The Hybrid Photonic Mode-Synthesising Atomic Force Microscope is unique, according to principal investigator Ali Passian of ORNL’s Quantum Information System group. As a hybrid, the instrument, described in a paper published in Nature Nanotechnology, combines the disciplines of nanospectroscopy and nanomechanical microscopy.
“Our microscope offers a non-invasive rapid method to explore materials simultaneously for their chemical and physical properties,” Passian said. “It allows researchers to study the surface and subsurface of synthetic and biological samples, which is a capability that until now didn’t exist.”
ORNL’s instrument retains all of the advantages of an atomic force microscope while simultaneously offering the potential for discoveries through its high resolution and sub-surface spectroscopic capabilities.
“The originality of the instrument and technique lies in its ability to provide information about a material’s chemical composition in the broad infrared spectrum of the chemical composition while showing the morphology of a material’s interior and exterior with nanoscale resolution,” Passian said.

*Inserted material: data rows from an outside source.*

Definition set_lease (by_ : option string) (until : option OffsetDateTime) (r : RawRow) : RawRow :=
  mkRaw (r_id r) (r_sequence r) (r_message_type r) (r_message_version r) (r_correlation_id r)
    (r_conversation_id r) (r_causation_id r) (r_request_id r) (r_content_type r) (r_payload r)
    (r_tenant_id r) (r_expires_at r) (r_ordering_key r) (r_metadata r) (r_headers r)
    (r_metadata_version r) (r_created_at r) (r_available_at r) (r_attempts r) by_ until
    (r_published_at r) (r_dead_at r) (r_dead_reason r) (r_last_error r).
Definition set_available_at (x : OffsetDateTime) (r : RawRow) : RawRow :=
  mkRaw (r_id r) (r_sequence r) (r_message_type r) (r_message_version r) (r_correlation_id r)
    (r_conversation_id r) (r_causation_id r) (r_request_id r) (r_content_type r) (r_payload r)
    (r_tenant_id r) (r_expires_at r) (r_ordering_key r) (r_metadata r) (r_headers r)
    (r_metadata_version r) (r_created_at r) x (r_attempts r) (r_locked_by r) (r_locked_until r)
    (r_published_at r) (r_dead_at r) (r_dead_reason r) (r_last_error r).
Definition set_attempts (x : Z) (r : RawRow) : RawRow :=
  mkRaw (r_id r) (r_sequence r) (r_message_type r) (r_message_version r) (r_correlation_id r)
    (r_conversation_id r) (r_causation_id r) (r_request_id r) (r_content_type r) (r_payload r)
    (r_tenant_id r) (r_expires_at r) (r_ordering_key r) (r_metadata r) (r_headers r)
    (r_metadata_version r) (r_created_at r) (r_available_at r) x (r_locked_by r)
    (r_locked_until r) (r_published_at r) (r_dead_at r) (r_dead_reason r) (r_last_error r).
Definition set_published_at (x : option OffsetDateTime) (r : RawRow) : RawRow :=
  mkRaw (r_id r) (r_sequence r) (r_message_type r) (r_message_version r) (r_correlation_id r)
    (r_conversation_id r) (r_causation_id r) (r_request_id r) (r_content_type r) (r_payload r)
    (r_tenant_id r) (r_expires_at r) (r_ordering_key r) (r_metadata r) (r_headers r)
    (r_metadata_version r) (r_created_at r) (r_available_at r) (r_attempts r) (r_locked_by r)
    (r_locked_until r) x (r_dead_at r) (r_dead_reason r) (r_last_error r).
Definition set_dead (at_ : option OffsetDateTime) (reason : option string) (r : RawRow) : RawRow :=
  mkRaw (r_id r) (r_sequence r) (r_message_type r) (r_message_version r) (r_correlation_id r)
    (r_conversation_id r) (r_causation_id r) (r_request_id r) (r_content_type r) (r_payload r)
    (r_tenant_id r) (r_expires_at r) (r_ordering_key r) (r_metadata r) (r_headers r)
    (r_metadata_version r) (r_created_at r) (r_available_at r) (r_attempts r) (r_locked_by r)
    (r_locked_until r) (r_published_at r) at_ reason (r_last_error r).
Definition set_last_error (x : option string) (r : RawRow) : RawRow :=
  mkRaw (r_id r) (r_sequence r) (r_message_type r) (r_message_version r) (r_correlation_id r)
    (r_conversation_id r) (r_causation_id r) (r_request_id r) (r_content_type r) (r_payload r)
    (r_tenant_id r) (r_expires_at r) (r_ordering_key r) (r_metadata r) (r_headers r)
    (r_metadata_version r) (r_created_at r) (r_available_at r) (r_attempts r) (r_locked_by r)
    (r_locked_until r) (r_published_at r) (r_dead_at r) (r_dead_reason r) x.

Researchers will be able to study samples ranging from engineered nanoparticles and nanostructures to naturally occurring biological polymers, tissues and plant cells. The first application as part of DOE’s BioEnergy Science Center was in the examination of plant cell walls under several treatments to provide sub-micron characterisation. The plant cell wall is a layered nanostructure of biopolymers such as cellulose. Scientists want to convert such biopolymers to free the useful sugars and release energy.
An earlier instrument, also invented at ORNL, provided imaging of poplar cell wall structures that yielded unprecedented topological information, advancing fundamental research in sustainable biofuels. Because of this new instrument’s impressive capabilities, the researcher team envisions broad applications.
“An urgent need exists for new platforms that can tackle the challenges of sub-surface and chemical characterisation at the nanometre scale,” said co-author Rubye Farahi. “Hybrid approaches such as ours bring together multiple capabilities, in this case, spectroscopy and high-resolution microscopy.”
The hybrid microscope consists of a photonic module that is incorporated into a mode-synthesising atomic force microscope. The modular aspect of the system makes it possible to accommodate various radiation sources such as tuneable lasers and non-coherent monochromatic or polychromatic sources.